WHAT THE TASK REQUIRES:
In the entries below, find the line with "Lemma recovered_quiet id" and the line with "Proof. unfold mark_resource_restart_failure.". Reproduce those two lines and every line between them exactly, and nothing more.

MATERIAL PROVIDED:

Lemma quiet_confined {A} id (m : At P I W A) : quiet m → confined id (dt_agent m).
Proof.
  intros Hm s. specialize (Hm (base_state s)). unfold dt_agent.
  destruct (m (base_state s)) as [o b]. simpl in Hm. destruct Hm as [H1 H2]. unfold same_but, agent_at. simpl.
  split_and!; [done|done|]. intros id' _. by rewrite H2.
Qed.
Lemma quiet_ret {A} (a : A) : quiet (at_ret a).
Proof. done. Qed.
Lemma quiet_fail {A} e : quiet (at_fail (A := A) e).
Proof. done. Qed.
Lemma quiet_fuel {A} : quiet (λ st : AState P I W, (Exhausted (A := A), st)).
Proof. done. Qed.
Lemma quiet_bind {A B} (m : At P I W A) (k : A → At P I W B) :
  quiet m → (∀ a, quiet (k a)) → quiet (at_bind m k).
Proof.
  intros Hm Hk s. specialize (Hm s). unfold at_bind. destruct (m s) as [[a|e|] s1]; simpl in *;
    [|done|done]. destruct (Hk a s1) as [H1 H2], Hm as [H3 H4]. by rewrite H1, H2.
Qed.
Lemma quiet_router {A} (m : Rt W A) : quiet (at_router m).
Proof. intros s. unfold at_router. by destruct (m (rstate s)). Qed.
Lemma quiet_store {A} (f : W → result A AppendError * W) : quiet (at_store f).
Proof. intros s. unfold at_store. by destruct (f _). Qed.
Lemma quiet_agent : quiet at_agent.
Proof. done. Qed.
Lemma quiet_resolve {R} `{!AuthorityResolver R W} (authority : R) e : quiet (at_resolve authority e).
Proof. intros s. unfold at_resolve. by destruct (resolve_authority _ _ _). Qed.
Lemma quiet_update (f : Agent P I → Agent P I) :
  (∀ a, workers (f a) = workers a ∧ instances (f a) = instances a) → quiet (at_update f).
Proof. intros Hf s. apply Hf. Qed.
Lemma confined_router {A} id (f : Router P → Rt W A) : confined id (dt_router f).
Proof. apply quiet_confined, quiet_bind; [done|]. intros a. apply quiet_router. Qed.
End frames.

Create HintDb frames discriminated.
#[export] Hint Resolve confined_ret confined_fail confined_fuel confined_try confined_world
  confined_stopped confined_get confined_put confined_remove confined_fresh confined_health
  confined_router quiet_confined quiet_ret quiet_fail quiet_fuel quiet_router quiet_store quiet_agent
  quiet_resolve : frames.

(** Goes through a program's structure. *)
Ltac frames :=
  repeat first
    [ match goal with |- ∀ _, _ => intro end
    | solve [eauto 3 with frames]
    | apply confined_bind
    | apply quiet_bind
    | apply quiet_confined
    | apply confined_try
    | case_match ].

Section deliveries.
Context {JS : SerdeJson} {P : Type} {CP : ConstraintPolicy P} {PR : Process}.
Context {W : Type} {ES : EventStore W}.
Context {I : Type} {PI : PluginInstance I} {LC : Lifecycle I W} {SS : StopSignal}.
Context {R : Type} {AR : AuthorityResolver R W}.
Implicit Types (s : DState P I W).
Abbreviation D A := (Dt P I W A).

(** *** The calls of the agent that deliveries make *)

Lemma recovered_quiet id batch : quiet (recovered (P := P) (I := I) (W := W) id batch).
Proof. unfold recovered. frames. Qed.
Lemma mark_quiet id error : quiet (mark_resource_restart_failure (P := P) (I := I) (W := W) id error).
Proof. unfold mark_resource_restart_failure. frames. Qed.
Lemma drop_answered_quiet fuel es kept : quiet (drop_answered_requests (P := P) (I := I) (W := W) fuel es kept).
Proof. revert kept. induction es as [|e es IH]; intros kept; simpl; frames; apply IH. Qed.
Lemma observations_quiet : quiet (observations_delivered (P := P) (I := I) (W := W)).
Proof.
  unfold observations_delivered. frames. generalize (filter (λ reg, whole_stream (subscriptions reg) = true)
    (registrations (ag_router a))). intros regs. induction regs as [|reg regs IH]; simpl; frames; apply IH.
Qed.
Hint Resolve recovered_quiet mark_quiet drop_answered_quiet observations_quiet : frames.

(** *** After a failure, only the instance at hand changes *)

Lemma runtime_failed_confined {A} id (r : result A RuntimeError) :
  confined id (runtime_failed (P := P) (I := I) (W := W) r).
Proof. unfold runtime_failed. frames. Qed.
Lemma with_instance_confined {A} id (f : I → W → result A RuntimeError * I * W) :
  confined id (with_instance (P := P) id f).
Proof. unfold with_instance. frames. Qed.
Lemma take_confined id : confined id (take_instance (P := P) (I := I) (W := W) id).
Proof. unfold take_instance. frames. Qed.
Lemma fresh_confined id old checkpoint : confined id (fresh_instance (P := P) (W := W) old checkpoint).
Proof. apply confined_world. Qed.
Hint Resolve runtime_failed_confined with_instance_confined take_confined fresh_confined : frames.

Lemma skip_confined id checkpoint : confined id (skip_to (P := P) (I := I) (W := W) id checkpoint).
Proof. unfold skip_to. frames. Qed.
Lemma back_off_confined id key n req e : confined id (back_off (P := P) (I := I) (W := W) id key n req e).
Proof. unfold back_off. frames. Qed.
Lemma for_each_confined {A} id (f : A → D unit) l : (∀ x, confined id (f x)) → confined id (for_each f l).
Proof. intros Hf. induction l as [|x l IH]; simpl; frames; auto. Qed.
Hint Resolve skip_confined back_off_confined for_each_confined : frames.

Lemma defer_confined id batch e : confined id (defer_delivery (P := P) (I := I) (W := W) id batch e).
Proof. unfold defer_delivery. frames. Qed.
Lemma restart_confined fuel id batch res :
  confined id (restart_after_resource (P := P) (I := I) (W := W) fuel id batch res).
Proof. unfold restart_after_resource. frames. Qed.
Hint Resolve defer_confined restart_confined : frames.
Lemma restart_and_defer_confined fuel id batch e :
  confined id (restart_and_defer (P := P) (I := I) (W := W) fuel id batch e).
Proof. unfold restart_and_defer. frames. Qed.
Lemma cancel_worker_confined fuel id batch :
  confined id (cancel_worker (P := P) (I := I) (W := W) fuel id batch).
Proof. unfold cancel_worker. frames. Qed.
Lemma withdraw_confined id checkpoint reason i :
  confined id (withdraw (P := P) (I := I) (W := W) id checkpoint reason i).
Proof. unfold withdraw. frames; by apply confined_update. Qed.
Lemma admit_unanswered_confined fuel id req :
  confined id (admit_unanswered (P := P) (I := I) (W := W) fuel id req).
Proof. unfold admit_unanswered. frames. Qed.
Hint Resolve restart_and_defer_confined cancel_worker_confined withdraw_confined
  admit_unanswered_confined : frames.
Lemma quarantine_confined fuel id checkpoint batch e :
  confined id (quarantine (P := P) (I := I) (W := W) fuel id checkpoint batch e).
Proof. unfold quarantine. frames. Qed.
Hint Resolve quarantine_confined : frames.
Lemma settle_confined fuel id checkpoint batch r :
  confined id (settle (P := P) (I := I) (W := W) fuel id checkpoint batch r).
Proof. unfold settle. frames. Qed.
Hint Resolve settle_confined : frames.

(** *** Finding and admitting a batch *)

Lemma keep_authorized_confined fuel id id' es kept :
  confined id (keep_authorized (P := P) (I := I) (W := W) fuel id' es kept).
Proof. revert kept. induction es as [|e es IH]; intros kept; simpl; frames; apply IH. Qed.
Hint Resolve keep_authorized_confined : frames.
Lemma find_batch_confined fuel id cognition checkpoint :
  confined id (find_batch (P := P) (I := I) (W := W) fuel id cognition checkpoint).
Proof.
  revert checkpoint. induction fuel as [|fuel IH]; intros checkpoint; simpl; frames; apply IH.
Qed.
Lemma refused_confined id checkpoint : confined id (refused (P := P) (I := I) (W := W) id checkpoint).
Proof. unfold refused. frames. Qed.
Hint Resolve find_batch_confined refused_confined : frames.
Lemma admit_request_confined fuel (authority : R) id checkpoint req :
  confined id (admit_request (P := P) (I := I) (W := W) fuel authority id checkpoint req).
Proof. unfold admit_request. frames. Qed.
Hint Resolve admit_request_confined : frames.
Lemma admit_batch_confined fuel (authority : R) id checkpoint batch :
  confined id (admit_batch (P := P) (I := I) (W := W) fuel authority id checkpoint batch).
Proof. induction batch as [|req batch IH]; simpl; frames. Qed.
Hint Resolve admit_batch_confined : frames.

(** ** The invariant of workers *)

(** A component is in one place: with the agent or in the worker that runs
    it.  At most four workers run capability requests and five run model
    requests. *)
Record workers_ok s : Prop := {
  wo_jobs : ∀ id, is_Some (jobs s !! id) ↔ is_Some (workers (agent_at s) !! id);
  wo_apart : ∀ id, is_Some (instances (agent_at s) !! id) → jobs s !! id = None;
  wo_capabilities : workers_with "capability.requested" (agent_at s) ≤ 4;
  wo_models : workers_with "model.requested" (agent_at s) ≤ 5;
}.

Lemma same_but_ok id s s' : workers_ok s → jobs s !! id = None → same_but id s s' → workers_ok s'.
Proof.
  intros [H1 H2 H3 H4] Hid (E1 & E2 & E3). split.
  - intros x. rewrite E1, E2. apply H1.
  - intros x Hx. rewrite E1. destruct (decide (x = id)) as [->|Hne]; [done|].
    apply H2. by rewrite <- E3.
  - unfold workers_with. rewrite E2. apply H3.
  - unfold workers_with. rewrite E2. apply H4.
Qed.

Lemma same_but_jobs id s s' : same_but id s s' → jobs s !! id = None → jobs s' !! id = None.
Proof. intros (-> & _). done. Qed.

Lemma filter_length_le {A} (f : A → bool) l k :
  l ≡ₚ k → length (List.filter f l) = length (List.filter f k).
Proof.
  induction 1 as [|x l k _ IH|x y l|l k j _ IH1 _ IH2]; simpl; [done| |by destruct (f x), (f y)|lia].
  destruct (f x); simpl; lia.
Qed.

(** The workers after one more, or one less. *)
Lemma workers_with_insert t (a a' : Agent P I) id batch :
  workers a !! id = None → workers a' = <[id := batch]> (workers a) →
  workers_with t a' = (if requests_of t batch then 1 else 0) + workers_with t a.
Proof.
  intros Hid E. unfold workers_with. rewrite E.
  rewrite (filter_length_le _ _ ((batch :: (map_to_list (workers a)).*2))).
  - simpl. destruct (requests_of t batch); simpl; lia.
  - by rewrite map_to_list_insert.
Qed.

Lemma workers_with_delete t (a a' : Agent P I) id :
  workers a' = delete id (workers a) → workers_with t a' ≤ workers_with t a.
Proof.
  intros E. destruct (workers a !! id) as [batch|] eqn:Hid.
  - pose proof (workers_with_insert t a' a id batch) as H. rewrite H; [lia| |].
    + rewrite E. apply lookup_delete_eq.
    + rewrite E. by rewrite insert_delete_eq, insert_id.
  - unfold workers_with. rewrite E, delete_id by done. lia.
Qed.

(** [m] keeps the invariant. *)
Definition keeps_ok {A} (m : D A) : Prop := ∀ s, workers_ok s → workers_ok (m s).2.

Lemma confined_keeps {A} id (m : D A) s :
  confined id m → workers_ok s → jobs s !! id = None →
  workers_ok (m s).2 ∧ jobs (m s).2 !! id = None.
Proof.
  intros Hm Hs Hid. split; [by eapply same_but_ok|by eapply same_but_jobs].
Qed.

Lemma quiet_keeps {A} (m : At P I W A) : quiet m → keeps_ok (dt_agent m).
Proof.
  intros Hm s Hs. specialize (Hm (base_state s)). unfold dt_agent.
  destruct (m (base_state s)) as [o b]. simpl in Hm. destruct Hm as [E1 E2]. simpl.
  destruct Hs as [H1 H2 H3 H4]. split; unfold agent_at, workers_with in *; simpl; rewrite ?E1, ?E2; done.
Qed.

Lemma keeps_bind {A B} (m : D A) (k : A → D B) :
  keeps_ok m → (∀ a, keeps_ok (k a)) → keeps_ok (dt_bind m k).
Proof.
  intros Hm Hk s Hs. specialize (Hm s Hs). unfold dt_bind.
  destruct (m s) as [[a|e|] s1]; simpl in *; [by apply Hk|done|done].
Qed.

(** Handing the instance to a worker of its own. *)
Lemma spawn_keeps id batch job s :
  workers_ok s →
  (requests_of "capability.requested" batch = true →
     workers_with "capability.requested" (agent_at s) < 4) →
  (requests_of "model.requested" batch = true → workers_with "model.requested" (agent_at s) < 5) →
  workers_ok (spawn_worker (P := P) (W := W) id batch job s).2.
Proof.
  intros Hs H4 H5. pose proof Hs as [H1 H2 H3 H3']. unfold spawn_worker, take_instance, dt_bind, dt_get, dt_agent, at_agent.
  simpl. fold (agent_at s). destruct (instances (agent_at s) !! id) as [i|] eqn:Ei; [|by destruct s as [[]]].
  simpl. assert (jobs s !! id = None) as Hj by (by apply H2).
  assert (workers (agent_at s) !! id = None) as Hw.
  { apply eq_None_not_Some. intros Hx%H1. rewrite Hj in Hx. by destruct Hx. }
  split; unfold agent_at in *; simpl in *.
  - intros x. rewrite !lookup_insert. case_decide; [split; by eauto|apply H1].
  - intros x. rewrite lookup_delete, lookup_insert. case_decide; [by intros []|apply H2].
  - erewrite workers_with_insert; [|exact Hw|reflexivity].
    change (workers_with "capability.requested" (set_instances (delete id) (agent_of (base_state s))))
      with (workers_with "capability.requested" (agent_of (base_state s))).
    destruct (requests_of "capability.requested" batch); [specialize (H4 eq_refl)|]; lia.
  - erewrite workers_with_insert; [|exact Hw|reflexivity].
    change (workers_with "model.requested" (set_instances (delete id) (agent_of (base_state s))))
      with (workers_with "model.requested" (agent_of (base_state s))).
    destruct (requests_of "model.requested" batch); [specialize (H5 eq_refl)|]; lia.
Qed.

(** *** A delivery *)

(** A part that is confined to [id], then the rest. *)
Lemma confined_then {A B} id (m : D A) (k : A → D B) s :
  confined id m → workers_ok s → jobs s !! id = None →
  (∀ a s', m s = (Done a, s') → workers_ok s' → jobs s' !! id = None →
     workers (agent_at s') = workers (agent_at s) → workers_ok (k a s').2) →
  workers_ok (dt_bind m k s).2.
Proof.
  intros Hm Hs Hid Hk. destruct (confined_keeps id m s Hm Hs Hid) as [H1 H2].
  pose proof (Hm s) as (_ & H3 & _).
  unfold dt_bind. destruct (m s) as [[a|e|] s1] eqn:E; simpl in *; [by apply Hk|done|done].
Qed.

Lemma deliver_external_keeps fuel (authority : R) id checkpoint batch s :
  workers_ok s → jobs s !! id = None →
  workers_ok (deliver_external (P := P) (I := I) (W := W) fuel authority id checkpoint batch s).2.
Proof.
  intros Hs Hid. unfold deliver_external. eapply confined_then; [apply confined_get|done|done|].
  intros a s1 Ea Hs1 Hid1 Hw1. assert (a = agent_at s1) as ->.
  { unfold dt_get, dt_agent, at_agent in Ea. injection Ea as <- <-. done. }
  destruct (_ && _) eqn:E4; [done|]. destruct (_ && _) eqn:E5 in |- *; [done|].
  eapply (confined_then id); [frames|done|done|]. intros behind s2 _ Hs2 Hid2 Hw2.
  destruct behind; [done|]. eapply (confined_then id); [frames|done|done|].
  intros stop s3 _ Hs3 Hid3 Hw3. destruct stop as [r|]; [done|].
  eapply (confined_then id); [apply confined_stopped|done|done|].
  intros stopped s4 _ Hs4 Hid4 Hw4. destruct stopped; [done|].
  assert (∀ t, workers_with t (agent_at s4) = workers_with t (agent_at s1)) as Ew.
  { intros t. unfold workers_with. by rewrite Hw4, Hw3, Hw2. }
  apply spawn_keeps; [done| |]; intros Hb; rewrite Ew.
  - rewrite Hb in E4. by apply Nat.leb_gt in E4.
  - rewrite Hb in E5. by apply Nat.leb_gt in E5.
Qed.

ANSWER SECTION:
Lemma recovered_quiet id batch : quiet (recovered (P := P) (I := I) (W := W) id batch).
Proof. unfold recovered. frames. Qed.
Lemma mark_quiet id error : quiet (mark_resource_restart_failure (P := P) (I := I) (W := W) id error).
Proof. unfold mark_resource_restart_failure. frames. Qed.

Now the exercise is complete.